Introduction/purpose Digital subtraction angiography (DSA) remains the gold standard for the evaluation of extra- and intracranial vascular pathology. Typically, acquisition of multiple angiographic projections is needed to either elongate the vessel(s) of interest or to separate overlapping vessels. Acquiring multiple projections for each selected vessel is costly in terms of time, contrast load, and radiation exposure. Three dimensional digital subtraction angiography (3 DDSA) enabled angiographers to evaluate single vessel injections in multiple projections. Four dimensional digital subtraction angiography (4 DDSA) provides time-resolved 3D acquisition of both the arterial and venous phases of angiography. The aim of this paper is to evaluate the overall quality of processed 4 DDSA to discriminated vascular pathology from normal anatomy.

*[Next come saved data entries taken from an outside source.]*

Lemma eval_cnf_true v (s : CNF) :
  eval_cnf v s = true ↔ ∀ c, c ∈ s → eval_clause v c = true.
Proof.
  unfold eval_cnf. rewrite forallb_forall. split.
  - intros H c Hc. apply H. by apply list_elem_of_In, elem_of_elements.
  - intros H c Hc. apply H. by apply list_elem_of_In, elem_of_elements in Hc.
Qed.

(** A tautological clause is true under every assignment. *)
Lemma eval_clause_tautology v (c : Clause) :
  is_tautology c = true → eval_clause v c = true.
Proof.
  rewrite is_tautology_true. intros (l & Hl & Hn).
  apply eval_clause_true. destruct (eval_literal v l) eqn:E.
  - eauto.
  - exists (negate l). split; [done|]. by rewrite eval_literal_negate, E.
Qed.

Lemma eval_clause_union v (a b : Clause) :
  eval_clause v (a ∪ b) = eval_clause v a || eval_clause v b.
Proof.
  apply eq_true_iff_eq. rewrite orb_true_iff, !eval_clause_true. split.
  - intros (l & [Hl|Hl]%elem_of_union & H); eauto.
  - intros [(l & Hl & H)|(l & Hl & H)]; exists l; set_solver.
Qed.

Lemma eval_cnf_union v (X Y : CNF) :
  eval_cnf v (X ∪ Y) = eval_cnf v X && eval_cnf v Y.
Proof.
  apply eq_true_iff_eq. rewrite andb_true_iff, !eval_cnf_true. split.
  - intros H. split; intros c Hc; apply H; set_solver.
  - intros [H1 H2] c [Hc|Hc]%elem_of_union; auto.
Qed.

Lemma elem_of_distribute (X Y : CNF) (c : Clause) :
  c ∈ distribute X Y ↔
  ∃ a b, a ∈ X ∧ b ∈ Y ∧ c = a ∪ b ∧ is_tautology c = false.
Proof.
  unfold distribute. rewrite elem_of_list_to_set, list_elem_of_bind. split.
  - intros (a & Hc & Ha%elem_of_elements).
    apply list_elem_of_bind in Hc as (b & Hc & Hb%elem_of_elements).
    cbn in Hc. destruct (is_tautology (a ∪ b)) eqn:E.
    + by apply elem_of_nil in Hc.
    + apply list_elem_of_singleton in Hc as ->. eauto 6.
  - intros (a & b & Ha & Hb & -> & E). exists a. split.
    + apply list_elem_of_bind. exists b. split.
      * cbn. rewrite E. apply list_elem_of_singleton. done.
      * by apply elem_of_elements.
    + by apply elem_of_elements.
Qed.

Lemma eval_cnf_distribute v (X Y : CNF) :
  eval_cnf v (distribute X Y) = eval_cnf v X || eval_cnf v Y.
Proof.
  apply eq_true_iff_eq. rewrite orb_true_iff, !eval_cnf_true. split.
  - intros H. destruct (eval_cnf v X) eqn:EX.
    + left. by apply eval_cnf_true.
    + right. intros b Hb.
      apply not_true_iff_false in EX. rewrite eval_cnf_true in EX.
      destruct (eval_clause v b) eqn:Eb; [done|]. exfalso. apply EX.
      intros a Ha. destruct (is_tautology (a ∪ b)) eqn:Et.
      * apply (eval_clause_tautology v) in Et.
        rewrite eval_clause_union, Eb, orb_false_r in Et. done.
      * assert (Hab : a ∪ b ∈ distribute X Y).
        { apply elem_of_distribute. eauto 6. }
        apply H in Hab. rewrite eval_clause_union, Eb, orb_false_r in Hab. done.
  - intros H c (a & b & Ha & Hb & -> & _)%elem_of_distribute.
    rewrite eval_clause_union. apply orb_true_iff.
    destruct H as [H|H]; [left|right]; auto.
Qed.

Lemma distribute_comm (X Y : CNF) : distribute X Y = distribute Y X.
Proof.
  apply set_eq. intros c. rewrite !elem_of_distribute. split.
  - intros (a & b & Ha & Hb & -> & E). exists b, a.
    rewrite (comm_L (∪) b a). done.
  - intros (a & b & Ha & Hb & -> & E). exists b, a.
    rewrite (comm_L (∪) b a). done.
Qed.

(** ** CNF conversion *)

(** The branches of [Negation.to_cnf], as the source writes them. *)
Lemma to_cnf_Negation_Atom n :
  to_cnf (Negation (Atom n)) = {[ {[ mkLiteral n true ]} ]}.
Proof. reflexivity. Qed.

Lemma to_cnf_Negation_Negation f :
  to_cnf (Negation (Negation f)) = to_cnf f.
Proof. reflexivity. Qed.

Lemma to_cnf_Negation_Conjunction l r :
  to_cnf (Negation (Conjunction l r)) =
  to_cnf (Disjunction (Negation l) (Negation r)).
Proof. reflexivity. Qed.

Lemma to_cnf_Negation_Disjunction l r :
  to_cnf (Negation (Disjunction l r)) =
  to_cnf (Conjunction (Negation l) (Negation r)).
Proof. reflexivity. Qed.

Lemma to_cnf_Negation_Implication a c :
  to_cnf (Negation (Implication a c)) =
  to_cnf (Conjunction a (Negation c)).
Proof. reflexivity. Qed.

Lemma to_cnf_Negation_Biconditional l r :
  to_cnf (Negation (Biconditional l r)) =
  to_cnf (Disjunction (Conjunction l (Negation r))
                      (Conjunction (Negation l) r)).
Proof. reflexivity. Qed.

Materials/methods 3 D DSA acquisition was performed to capture primarily arterial phase (260 deg, 1.5 deg/f, rotation duration: ~6 s, 172 projections, 0.36 μGy/projection) or both arterial and venous phases (260 deg, 0.85 deg/f, rotation duration: ~12 s, 304 projections, 0.36 μGy/projection). Projection images obtained from the rotational acquisition were combined with the constraining 3D-DSA vascular volumes in order to form a time resolved 4 DDSA. Using an edge enhanced reconstruction kernel, the 4 DDSA volume was visualized with either a smooth or sharp image characteristic with a slice matrix of 512 × 512. This was then reconstructed into a Virtual Angiography image (Siemens). A secondary reconstruction of the mask phase of each DSA run was also performed to obtain soft tissue and bone anatomical information, from which standard biplane angiographic projections of the 4 DDSA were reconstructed. Windowing, contrast, brightness and opacity levels were adjusted.
Single frame images of processed 4 DDSA acquisitions were then evaluated by our Inerventional Neuroradiology staff, as were the corresponding standard biplane projections. Images were graded on overall quality (0 = nondiagnostic, 1 = poor, 2 = acceptable, 3 = good) and ability to discriminate pathology from normal vascular anatomy. Results were compared using standard multivariate two-sample t-test.
Results Four internal carotid artery and one vertebral artery injection were evaluated. All vessels had positive findings. Evaluators identified all positive findings on both 4 DDSA and standard DSA images. There was no significant difference in ability to clear the key branch points or vessels between standard and 4 DDSA (3.84 vs. 3.65, p = 0.220). The standard DSA image quality was significantly better than 4 DDSA (20.0 vs. 11.2, p < 0.001) in composite quality scoring.
Conclusions Pathology was clearly delineated from normal vascular anatomy on 4 DDSA. However, the quality of the processed 4 DDSA images remains inferior to standard DSA projections. 4 DDSA image quality may may be improved by optimizing acquisition parameters and injection rates, but this work illustrates significant limitations in the current post-processing algorithm as the source data demonstrates better quality and resolution prior to processing. As the acquisition and post-processing software improve, single injection 4 DDSA offers distinct advantages of decreased study time, contrast dose, and radiation exposure.
Disclosures L. Pung: 5; C; Siemens Medical Solutions. R. Darflinger: None. J. Yu: None. M. Alexander: None. A. Nicholson: None. F. Settecase: None. T. Moore: 5; C; Siemens Medical Solutions. M. Amans: None. S. Hetts: None. D. Cooke: None.